Hier ein ehrlicher Reality-Check – ohne Hype, ohne Panik. Nur Fakten aus der Praxis.
Was tatsächlich funktioniert:
1. Content-Variationen für verschiedene Zielgruppen
Eine Nachricht, fünf Versionen. KI macht's in Minuten.
Für Ärztinnen: Medizinisch präzise, wissenschaftliche Sprache
Für Pflege: Alltagsnah, praktische Tipps
Für Administration: Prozessfokussiert, strukturiert
Für Führungskräfte: Strategisch, Management-relevant
Für Auszubildende: Einfache Sprache, erklärend
Zeitersparnis: 70% verglichen mit manuellem Schreiben. Qualität: Mit guten Prompts gleichwertig mit manuellen Texten.
2. Übersetzungen (mit Vorsicht)
Deutsch → Französisch, Italienisch, Englisch für internationale Mitarbeitende.
Was klappt: Standardtexte, Newsletter, Ankündigungen. Was nicht klappt: Nuancierte Change-Kommunikation, emotionale Themen.
DeepL ist hier noch verlässlicher als ChatGPT, aber ChatGPT holt auf.
3. Ideation für Kampagnen
"Gib mir 20 Kampagnen-Ideen für Mitarbeiter-Engagement beim KISIM-Launch."
KI als Brainstorming-Partner funktioniert erstaunlich gut. Von 20 Ideen sind 2-3 gold. Das reicht.
Was nicht funktioniert (oder gefährlich ist):
1. Ungefilterte KI-Texte publizieren
Die grösste Falle: KI-Output direkt verwenden.
KI halluziniert Fakten, erfindet Statistiken, behauptet Dinge, die nie passiert sind. In der internen Kommunikation ist das toxisch.
Regel: Immer fact-checken. Immer.
2. Emotionale Krisenkommunikation
Bei heiklen Themen (Entlassungen, Unfälle, Konflikte) versagt KI komplett.
Ein Beispiel aus der Praxis: Eine Kollegin aus einem anderen Spital testete
ChatGPT für eine Mitarbeiter-Mail nach einem Arbeitsunfall. Das Ergebnis war
technisch korrekt, emotional aber komplett daneben. Empathie kann KI (noch)
nicht simulieren.
3. Authentische Geschichten erzählen
KI kann keine echten Erfahrungen erfinden. Julia on the Road funktionierte, weil eine echte Person echte Geschichten erzählte.
KI kann helfen, diese Geschichten zu strukturieren – aber sie kann sie nicht ersetzen.
Die Balance:
Nach drei Jahren habe ich einen Workflow entwickelt:
Für schnelle Standard-Kommunikation:
KI schreibt ersten Draft (70% der Arbeit)

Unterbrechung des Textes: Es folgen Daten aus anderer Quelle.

Lemma exec_valid (s0 s : state) es :
  initial s0 -> 2 <= capacity (shared s0) -> exec s0 es s ->
  Z.of_nat (length (accepted es)) + capacity (shared s0) < 2 ^ 63 ->
  valid (shared s) (threads s) (accepted es) (takings es) /\
  dequeue_pos_ (shared s) = Z.of_nat (claims es) /\ capacity (shared s) = capacity (shared s0).
Proof.
  intros (n & Hm & Hn & k & Hts) H2 Hx. revert Hm Hts H2. induction Hx as [s|s es s1 l s2 Hx IH Hs]; intros Hm Hts H2 Hb.
  - destruct (make_inv _ _ Hm Hn) as (_ & _ & _ & HD & _). rewrite Hts. split_and!; [by eapply initial_valid|by rewrite HD|done].
  - assert (accepted (es ++ [l]) = accepted es ++ accepted [l] /\ takings (es ++ [l]) = takings es ++ takings [l] /\
      claims (es ++ [l]) = (claims es + claims [l])%nat) as (Ea & Et & Ec).
    { unfold accepted, takings, claims. rewrite !omap_app, length_app. done. }
    rewrite Ea, Et, Ec in *. rewrite length_app in Hb. destruct IH as (V & HD & Hc); [done..|lia|].
    destruct Hs as [q ts t v Ht|q ts t Ht|q ts t c spurious q' c' l Ht Ha]; cbn [shared threads] in *.
    + rewrite !app_nil_r. split_and!; [by eapply silent_valid|unfold claims in *; simpl; lia|done].
    + rewrite !app_nil_r. split_and!; [by eapply silent_valid|unfold claims in *; simpl; lia|done].
    + destruct (advance_valid q ts _ _ V ltac:(unfold bounded; lia) t c spurious q' c' l Ht Ha) as (V' & Hc' & HD').
      { unfold bounded. rewrite length_app. lia. }
      split_and!; [done|lia|congruence].
Qed.

(** Concurrent first-in first-out order.  Any number of threads push and pop on a queue of capacity at
    least two, interleaving at every atomic access, with spurious compare-exchange failures.  Every
    value a consumer takes with ticket [p] is the [p]-th value that was accepted; no ticket is
    taken twice, and every ticket claimed has been taken or is owned by a thread about to take it;
    the accepted values not yet claimed never exceed the capacity (nothing is overwritten); and no
    step of a thread inside an operation accesses memory outside the slots. *)
Theorem tickets_first_in_first_out (s0 s : state) es :
  initial s0 -> 2 <= capacity (shared s0) -> exec s0 es s ->
  Z.of_nat (length (accepted es)) + capacity (shared s0) < 2 ^ 63 ->
  (forall p r, (p, r) ∈ takings es -> exists v, r = Some v /\ accepted es !! Z.to_nat p = Some v) /\
  NoDup (map fst (takings es)) /\
  (forall p, 0 <= p < Z.of_nat (claims es) -> p ∈ map fst (takings es) \/ exists t, threads s !! t = Some (PopTake p)) /\
  0 <= Z.of_nat (length (accepted es)) - Z.of_nat (claims es) <= capacity (shared s0) /\
  (forall t c spurious, threads s !! t = Some c -> c <> Rest -> is_Some (advance (shared s) c spurious)).
Proof.
  intros Hi H2 Hx Hb. destruct (exec_valid s0 s es Hi H2 Hx Hb) as (V & HD & Hc).
  pose proof (v_enqueue _ _ _ _ V). pose proof (v_dequeue _ _ _ _ V). pose proof (v_room _ _ _ _ V). split_and!; try lia.
  - intros p r Hp. destruct (v_taken _ _ _ _ V p r Hp) as (_ & -> & [v Hv] & _). exists v. by rewrite Hv.
  - apply (v_once _ _ _ _ V).
  - intros p Hp. apply (v_all _ _ _ _ V). lia.
  - intros t c spurious. by eapply advance_defined.
Qed.
Lemma kept_silent t c v c' v' l :
  ws !! t = Some (c, v) -> owned c = None -> owned c' = None -> closed (atomics m) v' -> local_ok q H c' ->
  (forall p, watched q c' = Some p -> knows m v' (index q p)) -> accepted [l] = [] -> takings [l] = [] -> claims [l] = 0%nat ->
  kept m (<[t := (c', v')]> ws) l.
Proof.
  intros Ht Ho Ho' Hv Hl Hk E1 E2 E3. exists q. rewrite list_fmap_insert, E1, E2, E3, !app_nil_r. split_and!; [| |done|lia].
  - eapply silent_valid; [done|by eapply workers_at|done..].
  - by eapply (silent_coherent m ws q t (c, v) (c', v')).
Qed.

Lemma counter_read o v l n stamp y v' : counts (atomics m l) n -> load o (atomics m) v l stamp = Some (y, v') -> 0 <= y <= n.
Proof. intros [Hc _] (msg & Hm & -> & _)%load_spec. destruct (Hc _ _ Hm). lia. Qed.

Lemma push_claim_kept t x pos v stamp M' v' :
  ws !! t = Some (PushClaim x pos, v) -> exchange (atomics m) v Enqueue stamp pos (u64 (pos + 1)) = Some (M', v') ->
  bounded q (H ++ [x]) -> kept (set_atomics m M') (<[t := (PushEmplace x pos, v')]> ws) (Accepted x).
Proof.
  intros Ht Hx Hb'. pose proof Hb as Hbz. pose proof (v_enqueue _ _ _ _ V) as He. pose proof (v_dequeue _ _ _ _ V) as Hd. unfold bounded in Hbz.
  destruct (v_capacity _ _ _ _ V) as (k & Hk & Hc). pose proof (capacity_pos q k Hk Hc).
  destruct (exchange_counts _ _ _ _ _ (enqueue_pos_ q) _ _ (o_enqueue _ _ _ C) ltac:(lia) Hx) as (-> & Hcount & Hsame).
  eexists. rewrite list_fmap_insert. split_and!; [rewrite app_nil_r; eapply claim_push_valid; [done..|by eapply workers_at]| |done|unfold claims; simpl; lia].
  eapply (claim_coherent m ws q t (PushClaim x (enqueue_pos_ q), v) (PushEmplace x (enqueue_pos_ q), v') (enqueue_pos_ q)); simpl; try done.
  - by rewrite Z.eqb_refl.
  - intros i. by apply Hsame.
  - intros i. split_and!; by apply Hsame.
  - rewrite (proj1 (Hsame Dequeue ltac:(done))). apply (o_dequeue _ _ _ C).
  - intros u [d w] p' Hn Hu. pose proof (v_local _ _ _ _ V u d ltac:(by eapply workers_at)) as Hl.
    destruct d; simpl in *; try done. destruct (Z.eqb_spec pos (enqueue_pos_ q + 1)); [lia|done].
  - eapply exchange_closed; [done|apply (o_memory _ _ _ C)|exact (o_views _ _ _ C t _ Ht)].
Qed.

Lemma pop_claim_kept t pos v stamp M' v' :
  ws !! t = Some (PopClaim pos, v) -> exchange (atomics m) v Dequeue stamp pos (u64 (pos + 1)) = Some (M', v') ->
  kept (set_atomics m M') (<[t := (PopTake pos, v')]> ws) Claimed.
Proof.
  intros Ht Hx. pose proof Hb as Hbz. pose proof (v_enqueue _ _ _ _ V) as He. pose proof (v_dequeue _ _ _ _ V) as Hd. unfold bounded in Hbz.
  destruct (v_capacity _ _ _ _ V) as (k & Hk & Hc). pose proof (capacity_pos q k Hk Hc).
  destruct (exchange_counts _ _ _ _ _ (dequeue_pos_ q) _ _ (o_dequeue _ _ _ C) ltac:(lia) Hx) as (-> & Hcount & Hsame).
  eexists. rewrite list_fmap_insert. split_and!; [rewrite !app_nil_r; eapply claim_pop_valid; [done..|by eapply workers_at]| |done|unfold claims; simpl; lia].
  eapply (claim_coherent m ws q t (PopClaim (dequeue_pos_ q), v) (PopTake (dequeue_pos_ q), v') (dequeue_pos_ q)); simpl; try done.
  - by rewrite Z.eqb_refl.
  - intros i. by apply Hsame.
  - intros i. split_and!; by apply Hsame.
  - rewrite (proj1 (Hsame Enqueue ltac:(done))). apply (o_enqueue _ _ _ C).
  - intros u [d w] p' Hn Hu. pose proof (v_local _ _ _ _ V u d ltac:(by eapply workers_at)) as Hl.
    destruct d; simpl in *; try done. destruct (Z.eqb_spec pos (dequeue_pos_ q + 1)); [lia|done].
  - eapply exchange_closed; [done|apply (o_memory _ _ _ C)|exact (o_views _ _ _ C t _ Ht)].
Qed.

Lemma slot_kept t c v p :
  ws !! t = Some (c, v) -> owned c = Some p -> exists s, slots_ q !! index q p = Some s /\
    (match c with PushEmplace _ _ | PushPublish _ => sequence s = p | _ => sequence s = p + 1 end).
Proof.
  intros Ht Ho. destruct (window_slot _ _ _ _ p V) as [s Hs]. exists s. split; [done|].
  pose proof (v_local _ _ _ _ V t c ltac:(by eapply workers_at)) as Hl.
  destruct c; simplify_eq/=; eapply slot_at; try done; tauto.
Qed.
(** C24. Tasks start in priority order, ties in submission order.  Whenever a worker is handed a task, in any
    execution of any number of clients and workers, that task is one of those accepted and not
    started yet, and each of these has a lower priority, or the same priority and a later place in
    the order of submission.  [sequence] is that place: the [i]-th accepted task has number [i]. *)
Theorem starts_in_priority_order (s0 s : state) es e q :
  initial s0 -> exec s0 (es ++ [e]) s -> answer_of e = Some (Start q) -> Z.of_nat (length (submitted es)) < 2 ^ 64 ->
  exists waiting, started es ++ q :: waiting ≡ₚ submitted es /\
    (forall i q', submitted es !! i = Some q' -> sequence q' = Z.of_nat i) /\
    Forall (fun q' => priority q' < priority q \/ (priority q' = priority q /\ sequence q < sequence q')) waiting.
Proof.
  intros Hi Hx He Hb. apply exec_last in Hx as (s1 & Hx & Hs).
  destruct (accounts_exec s0 s1 es Hi Hx Hb) as [H1 H2 H3 H4]. destruct (start_takes _ _ _ _ Hs He) as [Hr _].
  destruct (take_cases (data s1) H4) as [(_ & _ & E)|[(_ & _ & E)|(q0 & rest & Hp & _ & Hmax & E)]]; rewrite E in Hr; simpl in Hr; simplify_eq.
  exists rest. rewrite <- Hp. split_and!; [done..|].
  assert (NoDup (map sequence (submitted es))) as Hnd.
  { apply NoDup_alt. intros i j x Hx1 Hx2. rewrite list_lookup_fmap in Hx1, Hx2.
    destruct (submitted es !! i) as [a|] eqn:Ea, (submitted es !! j) as [b|] eqn:Eb; simplify_eq/=.
    pose proof (H2 _ _ Ea). pose proof (H2 _ _ Eb). lia. }
  rewrite <- H1, Hp in Hnd. rewrite map_app in Hnd. apply NoDup_app in Hnd as (_ & _ & Hnd). simpl in Hnd.
  apply NoDup_cons in Hnd as [Hnew _]. rewrite Hp in Hmax. apply Forall_cons in Hmax as [_ Hmax].
  apply Forall_forall. intros q' Hq'. rewrite Forall_forall in Hmax. specialize (Hmax q' Hq').
  assert (sequence q <> sequence q') by (intros Eq; apply Hnew; rewrite Eq; by apply list_elem_of_fmap_2).
  unfold runs_later in Hmax. repeat case_match; bools; lia.
Qed.

Definition has_returned (th : thread) : bool := match local th with returned => true | _ => false end.

Lemma heap_reachable (s : state) : reachable s -> is_heap runs_later (heap_ (data s)).
Proof.
  apply (data_invariant (fun d => is_heap runs_later (heap_ d))).
  - intros d Hm. simpl in Hm. unfold make in Hm. destruct (thread_count =? 0)%nat; simplify_eq. apply is_heap_nil.
  - intros c d Hh. destruct c as [prio task| | |]; simpl; try done.
    + unfold submit_section. destruct (stopping_ d); simpl; [done|]. by apply push_heap_heap.
    + destruct (take_cases d Hh) as [(_ & _ & ->)|[(_ & _ & ->)|(q & rest & _ & Hr & _ & ->)]]; done.
  - intros k e d Hh. simpl. destruct (take_cases d Hh) as [(_ & _ & ->)|[(_ & _ & ->)|(q & rest & _ & Hr & _ & ->)]]; done.
Qed.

Ich editiere, prüfe Fakten, passe Ton an (30%)
Zeitersparnis: 50-60%
Für strategische Change-Kommunikation:
Ich schreibe, KI optimiert
KI macht Varianten für Zielgruppen
KI übersetzt
Zeitersparnis: 30-40%
Für emotionale Kommunikation:
Ich schreibe alles selbst
KI hilft bei Struktur/Formulierungen
Zeitersparnis: 10-20%
Die unbequeme Wahrheit:
KI macht Kommunikations-Profis nicht überflüssig. Sie verändert aber das Kompetenzprofil:
Weniger wichtig: Perfekte Grammatik, schöne Formulierungen Wichtiger: Strategisches Denken, Empathie, Prompt Engineering, Fact-Checking
Die Zukunft ist hybrid:
Die beste interne Kommunikation entsteht durch die Kombination:
Menschliche Strategie + KI-Effizienz
Menschliche Empathie + KI-Skalierung
Menschliches Urteilsvermögen + KI-Geschwindigkeit
Weder "alles mit KI" noch "nichts mit KI" ist die Antwort. Die Kunst liegt im richtigen Mix.

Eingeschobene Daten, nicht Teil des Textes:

(* ===== verification/TaskPool.v ===== *)
(** * Tasks from submission to future (thread_pool.hpp: submit, MoveOnlyTask; with task_future.hpp)

    [submit] makes a promise, takes its future, and wraps the callable and the promise into the task that
    is queued; the worker that is handed the task runs the callable and gives its result, or what it threw,
    to the promise.  Here the pool ([ThreadPool]) and the shared states ([TaskPromise]) run together.
    [B] is the callable, [V] what it returns, [X] what it can throw: what a run of it yields is open. *)

From S2P Require Import Prelude StdAlgo Heap Monitor TaskFuture TaskPromise ThreadPool.
Open Scope nat_scope.

Section task_pool.
Context {B V X : Type}.

Abbreviation memory := (gmap nat (TaskFuture.shared (T := V) (X := X))).

(** The closure [submit] builds. *)
Record erased := Erased { task : B; promise_ : promise }.

Abbreviation queued := (QueuedTask (T := erased)).

(** [MoveOnlyTask::operator()] and the destruction of the task: the promise gets the outcome of
    the callable.  [None]: the setter throws inside the handler's own setter, and the program ends. *)
Definition run_task (m : memory) (q : queued) (o : V + X) : option memory :=
  let p := promise_ (run q) in
  match match o with inl v => promise_set_value m p v | inr x => promise_set_exception m p (Some x) end with
  | Ret m => Some (abandon_if_owned m p)
  | Throw _ => None
  end.

(** What [submit] does before it takes the lock. *)
Definition wrap_task (m : memory) (b : B) : outcome (memory * erased * option nat) :=
  let '(m, p) := new_promise m in
  let! (p, f) := get_future p in
  let '(moved, _) := move_construct p in
  Ret (m, Erased b moved, f).

Context (push_heap pop_heap : list queued -> list queued) (thread_count : nat).

Abbreviation pool_state := (mstate (pool (T := erased)) unit unit (ThreadPool.answer (T := erased)) life).
Abbreviation pool_event := (event (ThreadPool.answer (T := erased)) (ThreadPool.call (T := erased))).

#[local] Instance the_pool : Monitor (pool (T := erased)) unit unit ThreadPool.answer ThreadPool.call life :=
  thread_pool push_heap pop_heap thread_count.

Drei Empfehlungen für den Einstieg:
Starte klein: Beginne mit Übersetzungen und Content-Variationen. Low risk, high reward.
Definiere klare Leitplanken: Wo ist KI erlaubt (Newsletter) und wo nicht (Krisenkomm)?
Investiere in Prompt Engineering: Ein Tag Training spart Monate Trial & Error.
Die Frage ist nicht: "KI – ja oder nein?" Die Frage ist: "Wie nutze ich KI verantwortungsvoll und effektiv?"
Und genau darauf gibt es keine pauschale Antwort. Nur: Probieren, lernen, anpassen.